Dubuisson, D. (In-press). “‘There Is a Real Generational Problem in this Country’: Haitian Intellectual Exile and Academic Diaspora Returns.” Transforming Anthropology.

Dubuisson, D. (In-press). The Haitian Zombie Motif: Against the Banality of Antiblack Violence. Journal of Visual Culture.

Dubuisson, D. (2022), Ethnography In-Sight and Sound: Rasanblaj and the Poetics of Creole Orality. The Journal of Latin American and Caribbean Anthropology. https://doi.org/10.1111/jlca.12622.

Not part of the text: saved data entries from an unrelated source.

(** X16: the tool-listing block runs to its end exactly when the session
    answers all three calls and the first entry of the content of the [add]
    result is text; it has then printed the header, the tool lines, a blank
    line and the result line with that text, whatever else the content
    holds. *)
Theorem tools_cell_completes_iff :
  forall (s : ToolsCell.session) (out : list string),
    ToolsCell.tools_cell_body s = (out, ToolsCell.Done tt)
    <-> exists (tools : list ToolsCell.tool) (text : string)
               (rest : list ToolsCell.content),
          ToolsCell.initialize s = ToolsCell.Done tt
          /\ ToolsCell.list_tools s = ToolsCell.Done tools
          /\ ToolsCell.call_tool s "add" ToolsCell.params
             = ToolsCell.Done (ToolsCell.TextContent text :: rest)
          /\ out = "Available tools:" :: map ToolsCell.tool_line tools
                   ++ [EmptyString; ToolsCell.result_line text].
Proof.
  intros s out. unfold ToolsCell.tools_cell_body.
  rewrite print_available_tools_cases.
  destruct (ToolsCell.initialize s) as [[]|e0];
    [|split; [discriminate | intros (? & ? & ? & H & _); discriminate]].
  destruct (ToolsCell.list_tools s) as [tools|e1];
    [|split; [discriminate | intros (? & ? & ? & _ & H & _); discriminate]].
  destruct (ToolsCell.call_tool s "add" ToolsCell.params) as [[|[text|] rest]|e2];
    cbn; try (split; [discriminate | intros (? & ? & ? & _ & _ & H & _); discriminate]).
  split.
  - intros H. injection H as <-. exists tools, text, rest.
    repeat split.
  - intros (tools' & text' & rest' & _ & Htools & Hcall & ->).
    injection Htools as <-. injection Hcall as <- _.
    reflexivity.
Qed.

(** X17: a failing handshake or tool listing stops the block at once: nothing
    is printed, the [add] tool is not reached, and the block ends with that
    error. *)
Theorem tools_cell_stops_early :
  forall (s : ToolsCell.session) (e : ToolsCell.exception),
    ToolsCell.initialize s = ToolsCell.Raised e
    \/ (ToolsCell.initialize s = ToolsCell.Done tt
        /\ ToolsCell.list_tools s = ToolsCell.Raised e) ->
    ToolsCell.tools_cell_body s = ([], ToolsCell.Raised e).
Proof.
  intros s e [Hinit|[Hinit Hlist]]; unfold ToolsCell.tools_cell_body;
    rewrite Hinit; [reflexivity|].
  rewrite print_available_tools_cases, Hlist. reflexivity.
Qed.

Lemma tools_cell_listing_fails :
  (ToolsCell.initialize
     {| ToolsCell.initialize := ToolsCell.Done tt;
        ToolsCell.list_tools := ToolsCell.Raised (ToolsCell.McpError "timed out");
        ToolsCell.call_tool := fun _ _ => ToolsCell.Done [ToolsCell.TextContent "5"] |}
   = ToolsCell.Raised (ToolsCell.McpError "timed out")
   \/ (ToolsCell.initialize
         {| ToolsCell.initialize := ToolsCell.Done tt;
            ToolsCell.list_tools := ToolsCell.Raised (ToolsCell.McpError "timed out");
            ToolsCell.call_tool := fun _ _ => ToolsCell.Done [ToolsCell.TextContent "5"] |}
       = ToolsCell.Done tt
       /\ ToolsCell.list_tools
            {| ToolsCell.initialize := ToolsCell.Done tt;
               ToolsCell.list_tools := ToolsCell.Raised (ToolsCell.McpError "timed out");
               ToolsCell.call_tool := fun _ _ => ToolsCell.Done [ToolsCell.TextContent "5"] |}
          = ToolsCell.Raised (ToolsCell.McpError "timed out")))
  /\ ToolsCell.tools_cell_body
       {| ToolsCell.initialize := ToolsCell.Done tt;
          ToolsCell.list_tools := ToolsCell.Raised (ToolsCell.McpError "timed out");
          ToolsCell.call_tool := fun _ _ => ToolsCell.Done [ToolsCell.TextContent "5"] |}
     = ([], ToolsCell.Raised (ToolsCell.McpError "timed out")).
Proof.
  split; [right; split; reflexivity|].
  apply tools_cell_stops_early. right. split; reflexivity.
Defined.

(** X18: when the [add] result comes back with an empty content list, the
    block has printed the header, the tool lines and the blank line, and then
    ends with an index error; the result line is not printed. *)
Theorem tools_cell_empty_content :
  forall (s : ToolsCell.session) (tools : list ToolsCell.tool),
    ToolsCell.initialize s = ToolsCell.Done tt ->
    ToolsCell.list_tools s = ToolsCell.Done tools ->
    ToolsCell.call_tool s "add" ToolsCell.params = ToolsCell.Done [] ->
    ToolsCell.tools_cell_body s
    = ("Available tools:" :: map ToolsCell.tool_line tools ++ [EmptyString],
       ToolsCell.Raised ToolsCell.IndexError).
Proof.
  intros s tools Hinit Hlist Hcall. unfold ToolsCell.tools_cell_body.
  rewrite Hinit, print_available_tools_cases, Hlist, Hcall. reflexivity.
Qed.

Lemma tools_cell_no_content :
  ToolsCell.tools_cell_body
    {| ToolsCell.initialize := ToolsCell.Done tt;
       ToolsCell.list_tools :=
         ToolsCell.Done [ {| ToolsCell.name := "add";
                             ToolsCell.description := None;
                             ToolsCell.inputSchema := "{}" |} ];
       ToolsCell.call_tool := fun _ _ => ToolsCell.Done [] |}
  = (["Available tools:"; "- add: None ({})"; EmptyString],
     ToolsCell.Raised ToolsCell.IndexError).
Proof.
  apply (tools_cell_empty_content
           {| ToolsCell.initialize := ToolsCell.Done tt;
              ToolsCell.list_tools :=
                ToolsCell.Done [ {| ToolsCell.name := "add";
                                    ToolsCell.description := None;
                                    ToolsCell.inputSchema := "{}" |} ];
              ToolsCell.call_tool := fun _ _ => ToolsCell.Done [] |}
           [ {| ToolsCell.name := "add"; ToolsCell.description := None;
                ToolsCell.inputSchema := "{}" |} ]);
    reflexivity.
Defined.

(** * Properties of the directory set-up *)

Section SetupFacts.

Import ProxySetup.

Lemma rmtree_directory (fs : gmap (list string) node) (path : list string) :
  fs !! path = Some Dir ->
  rmtree_ignore_errors path fs
  = filter (fun entry => ~ path `prefix_of` entry.1) fs.
Proof. intros H. unfold rmtree_ignore_errors. rewrite H. reflexivity. Qed.

Lemma rmtree_not_directory (fs : gmap (list string) node) (path : list string) :
  fs !! path <> Some Dir -> rmtree_ignore_errors path fs = fs.
Proof.
  intros H. unfold rmtree_ignore_errors.
  destruct (fs !! path) as [[|text]|]; congruence.
Qed.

Dubuisson, D. and Schuller, M. (2022), Beyond poto mitan: Challenging the “Strong Black Woman” archetype and allowing space for tenderness. Feminist Anthropology, 3: 60-74. https://doi.org/10.1002/fea2.12065.

Dubuisson, D. (2022), The (State) University of Haiti: Toward a Place-Based Understanding of Kriz. PoLAR, 45: 8-25. https://doi.org/10.1111/plar.12464.

Dubuisson, D. (2022), "Haiti: Black Utopia." Hot Spots, Fieldsights, May 3. https://culanth.org/fieldsights/haiti-black-utopia.

Dubuisson, D. (2020/21), "We Know How to Work Together": Konbit, Protest, and the Rejection of INGO Bureaucratic Dominance. Journal of Haitian Studies 26 (2): 53-80. doi:10.1353/jhs.2020.0012.